Compare the speed of execution of NumPy's np.fft.fft
algorithm and that of the direct implementation of the equation
$$ F_k = \sum_{m=0}^{n-1}f_m\exp\left( -\frac{2\pi i m k}{n} \right), \quad k=0,1,2,\cdots, n-1 $$
Hints: treat the direct equation as a matrix multiplication (dot product) of an array of $n$ function values (random ones will do) with the $n \times n$ array with entries $\exp(-2\pi i m k / n)$ ($m, k = 0, 1, \cdots, n-1$). Use IPython's %timeit
magic.
The two methods for calculating the DFT can be timed using the IPython %timeit
magic function:
In [x]: import numpy as np
In [x]: n = 512
In [x]: # Our input function is just random numbers
In [x]: f = np.random.rand(n)
In [x]: # Time the NumPy (Cooley-Tukey) DFT algorithm
In [x]: %timeit np.fft.fft(f)
100000 loops, best of 3: 13.1 us per loop
In [x]: # Now calculate the DFT by direct summation
In [x]: k = np.arange(n)
In [x]: m = k.reshape((n, 1))
In [x]: w = np.exp(-2j * np.pi * m * k / n)

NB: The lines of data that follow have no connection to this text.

(** C8, counterexample: the error text of a result contains the closing
    tag; the parser cuts the message at that first occurrence and the
    truncated JSON does not parse. *)
Lemma roundtrip_fails_on_embedded_tag :
  parseTestResults (formatForMessage taggedReport) = None
  ∧ parseTestResults (formatForMessage taggedReport) ≠ Some (toJSON taggedReport).
Proof. split; [vm_compute; reflexivity | vm_compute; discriminate]. Qed.

(** A duration that is not a number is written as [null], and -0 as [0]:
    what is read back is not what was written. *)
Example roundtrip_changes_nan_and_negative_zero :
  let nanReport :=
    createReport (lit "BrowserTest") 1700000000000 generateSuggestions [] S754_nan None in
  let zeroReport :=
    createReport (lit "BrowserTest") 1700000000000 generateSuggestions []
      (S754_zero true) None in
  (∃ v, parseTestResults (formatForMessage nanReport) = Some v ∧ v ≠ toJSON nanReport)
  ∧ (∃ v, parseTestResults (formatForMessage zeroReport) = Some v
          ∧ v ≠ toJSON zeroReport).
Proof. split; eexists; (split; [vm_compute; reflexivity | discriminate]). Qed.

Example roundtrip_plainReport :
  parseTestResults (formatForMessage plainReport) = Some (toJSON plainReport).
Proof. vm_compute. reflexivity. Qed.
Lemma same_letters_trimEnd s t :
  same_letters s t = true → same_letters (trimEnd s) (trimEnd t) = true.
Proof.
  revert t. induction s as [|c s IH]; intros [|d t]; simpl; try done.
  intros [Hcd Hs]%andb_true_iff.
  pose proof Hcd as [_ Hw]%case_pair_spec. specialize (IH t Hs).
  destruct (trimEnd s) as [|c' s'], (trimEnd t) as [|d' t']; try done.
  - rewrite <- Hw. destruct (is_white_space c); [done|]. simpl. by rewrite Hcd.
  - simpl in *. by rewrite Hcd.
Qed.

Lemma blank_trimStart before s :
  blank before = true → trimStart (before +:+ s) = trimStart s.
Proof.
  induction before as [|c r IH]; simpl; [done|].
  intros [-> Hr]%andb_true_iff. by apply IH.
Qed.

Lemma blank_trimStart_nil after :
  blank after = true → trimStart after = EmptyString.
Proof.
  induction after as [|c r IH]; simpl; [done|].
  intros [-> Hr]%andb_true_iff. by apply IH.
Qed.

Lemma blank_trimEnd_nil after : blank after = true → trimEnd after = EmptyString.
Proof.
  induction after as [|c r IH]; simpl; [done|].
  intros [-> Hr]%andb_true_iff. by rewrite IH.
Qed.

Lemma blank_trimEnd s after :
  blank after = true → trimEnd (s +:+ after) = trimEnd s.
Proof.
  intros Hb. induction s as [|c r IH]; simpl.
  - by apply blank_trimEnd_nil.
  - by rewrite IH.
Qed.

Lemma blank_trim_after s after :
  blank after = true → trim (s +:+ after) = trim s.
Proof.
  intros Hb. unfold trim. induction s as [|c r IH].
  - rewrite append_nil_l. by rewrite (blank_trimStart_nil after Hb).
  - rewrite append_cons. simpl.
    destruct (is_white_space c); [done|].
    rewrite <- append_cons. by apply blank_trimEnd.
Qed.

Lemma recased_normal cell cell' :
  recased cell cell' → toLowerCase (trim cell) = toLowerCase (trim cell').
Proof.
  intros (before & core & after & Hb & Ha & Hs & ->).
  unfold trim at 2. rewrite blank_trimStart by done.
  fold (trim (core +:+ after)). rewrite blank_trim_after by done.
  apply same_letters_lower. unfold trim.
  by apply same_letters_trimEnd, same_letters_trimStart.
Qed.

Lemma recased_headers cells cells' :
  Forall2 recased cells cells' →
  map (λ header, toLowerCase (trim header)) cells =
  map (λ header, toLowerCase (trim header)) cells'.
Proof.
  induction 1 as [|c c' l l' Hc _ IH]; simpl; [done|].
  by rewrite (recased_normal c c'), IH.
Qed.

(** Two files with the same data lines, whose header cells differ by
    case and surrounding white space only. *)
Definition same_but_headers (csv csv' : string) : Prop :=
  drop 1 (split newline csv) = drop 1 (split newline csv') ∧
  Forall2 recased (split comma (first_line (split newline csv)))
                  (split comma (first_line (split newline csv'))).

Lemma same_but_headers_lines csv csv' :
  same_but_headers csv csv' →
  length (split newline csv) = length (split newline csv') ∧
  drop 1 (split newline csv) = drop 1 (split newline csv') ∧
  parse_headers (first_line (split newline csv)) =
  parse_headers (first_line (split newline csv')).
Proof.
  intros [Hdrop Hcells]. split_and!; [|done|by apply recased_headers].
  pose proof (split_not_nil newline csv). pose proof (split_not_nil newline csv').
  destruct (split newline csv), (split newline csv'); try done.
  simpl in Hdrop. rewrite !drop_0 in Hdrop. simpl. by rewrite Hdrop.
Qed.

(** C5.  Header lookup is case-insensitive in every parser.  When the
    letter case of header cells is changed and white space is added
    around them, the data lines being the same, each of the five parsers
    gives the same output: the same records, or the same error. *)
Theorem headers_case_insensitive (csvContent csvContent' : string) :
  same_but_headers csvContent csvContent' →
  Asset.parseCSV csvContent' = Asset.parseCSV csvContent ∧
  Component.parseComponentCSV csvContent' = Component.parseComponentCSV csvContent ∧
  Accessory.parseAccessoryCSV csvContent' = Accessory.parseAccessoryCSV csvContent ∧
  VM.parseVMCSV csvContent' = VM.parseVMCSV csvContent ∧
  IAM.parseCSVData csvContent' = IAM.parseCSVData csvContent.
Proof.
  intros (Hlen & Hdrop & Hheaders)%same_but_headers_lines.
  unfold Asset.parseCSV, Component.parseComponentCSV,
    Accessory.parseAccessoryCSV, VM.parseVMCSV, IAM.parseCSVData, Strict.parse.
  by rewrite Hlen, Hdrop, Hheaders.
Qed.

(** A component file, and the same file with its header in other cases
    and with spaces around the cells. *)
Definition plain_file : string :=
  "name,category,serial number" +:+ nl +:+ "Fan,Cooling,F-12".
Definition recased_file : string :=
  " NAME,Category  , Serial Number" +:+ nl +:+ "Fan,Cooling,F-12".

Lemma headers_case_insensitive_witness :
  same_but_headers plain_file recased_file ∧
  Component.parseComponentCSV recased_file =
    Ok [ {[ "name" := "Fan"; "category" := "Cooling"; "serialNumber" := "F-12" ]} ].
Proof.
  assert (same_but_headers plain_file recased_file) as Hsame.
  { split; [by vm_compute|].
    change (split comma (first_line (split newline plain_file)))
      with ["name"; "category"; "serial number"].
    change (split comma (first_line (split newline recased_file)))
      with [" NAME"; "Category  "; " Serial Number"].
    repeat constructor.
    - by exists " ", "NAME", EmptyString.
    - by exists EmptyString, "Category", "  ".
    - by exists " ", "Serial Number", EmptyString. }
  split; [done|].
  destruct (headers_case_insensitive plain_file recased_file Hsame)
    as (_ & -> & _).
  reflexivity.
Defined.

End HeaderCase.

(** ** A malformed row is surfaced as an error *)

Module MalformedRow.
Import JsFacts.

(** A data line that is not empty and whose number of values differs
    from the number of headers. *)
Definition mismatched (headers : list string) (line : string) : bool :=
  negb (is_empty (trim line)) &&
  negb (length (Strict.row_values line) =? length headers).

(** The required headers are all there. *)
Definition headers_present (required headers : list string) : Prop :=
  List.filter (λ header, negb (array_includes headers header)) required = [].

Section Strict.
Variable required : list string.
Variable header_cases : cases.
Variable check : nat → obj → option Error.

(** The data line at index [i] of the file goes through: it is empty,
    or it has as many values as there are headers and its object passes
    the check. *)
Definition accepted (headers : list string) (i : nat) (line : string) : Prop :=
  is_empty (trim line) = true ∨
  (length (Strict.row_values line) = length headers ∧
   check (i + 1) (Strict.build header_cases headers (Strict.row_values line)) = None).

Lemma rows_throw headers i lines acc line :
  line ∈ lines → mismatched headers line = true →
  returns (Strict.rows header_cases check headers i lines acc) = false.
Proof.
  intros Hin [Hne Hcount]%andb_true_iff. revert i acc.
  induction lines as [|l rest IH]; intros i acc; [by apply elem_of_nil in Hin|].
  simpl. apply elem_of_cons in Hin as [<-|Hin].
  - apply negb_true_iff in Hne. by rewrite Hne, Hcount.
  - destruct (is_empty (trim l)); [by apply IH|].
    destruct (negb (length (Strict.row_values l) =? _)); [done|].
    destruct (check _ _); [done|]. by apply IH.
Qed.

Lemma rows_first_mismatch headers i pre bad post acc :
  (∀ k line, pre !! k = Some line → accepted headers (i + k) line) →
  mismatched headers bad = true →
  Strict.rows header_cases check headers i (pre ++ bad :: post) acc =
    Throw (ColumnCount (i + length pre + 1)
             (length (Strict.row_values bad)) (length headers)).
Proof.
  intros Hpre [Hne Hcount]%andb_true_iff. revert i acc Hpre.
  induction pre as [|l pre IH]; intros i acc Hpre; simpl.
  - apply negb_true_iff in Hne. rewrite Hne, Hcount.
    by replace (i + 0 + 1) with (i + 1) by lia.
  - replace (i + S (length pre) + 1) with (S i + length pre + 1) by lia.
    assert (∀ k line, pre !! k = Some line → accepted headers (S i + k) line)
      as Hrest.
    { intros k line Hk. replace (S i + k) with (i + S k) by lia.
      by apply Hpre. }
    destruct (Hpre 0 l eq_refl) as [Hempty|[Hlen Hcheck]].
    + rewrite Hempty. by apply IH.
    + destruct (is_empty (trim l)); [by apply IH|].
      replace (i + 0) with i in Hcheck by lia.
      apply Nat.eqb_eq in Hlen. rewrite Hlen. simpl. rewrite Hcheck.
      by apply IH.
Qed.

In [x]: %timeit np.dot(w, f)
1000 loops, best of 3: 354 us per loop
In [x]: # Check the two methods produce the same result
In [x]: ftfast = np.fft.fft(f)
In [x]: ftslow = np.dot(w, f)
In [x]: np.allclose(ftfast, ftslow)
Out[x]: True
The Cooley-Tukey algorithm implemented by np.fft.fft
is found to be almost 30 times faster than the direct method. In fact, this algorithm can be shown to scale as $\mathcal{O}(n\log n)$ compared with $\mathcal{O}(n^2)$ for direct summation.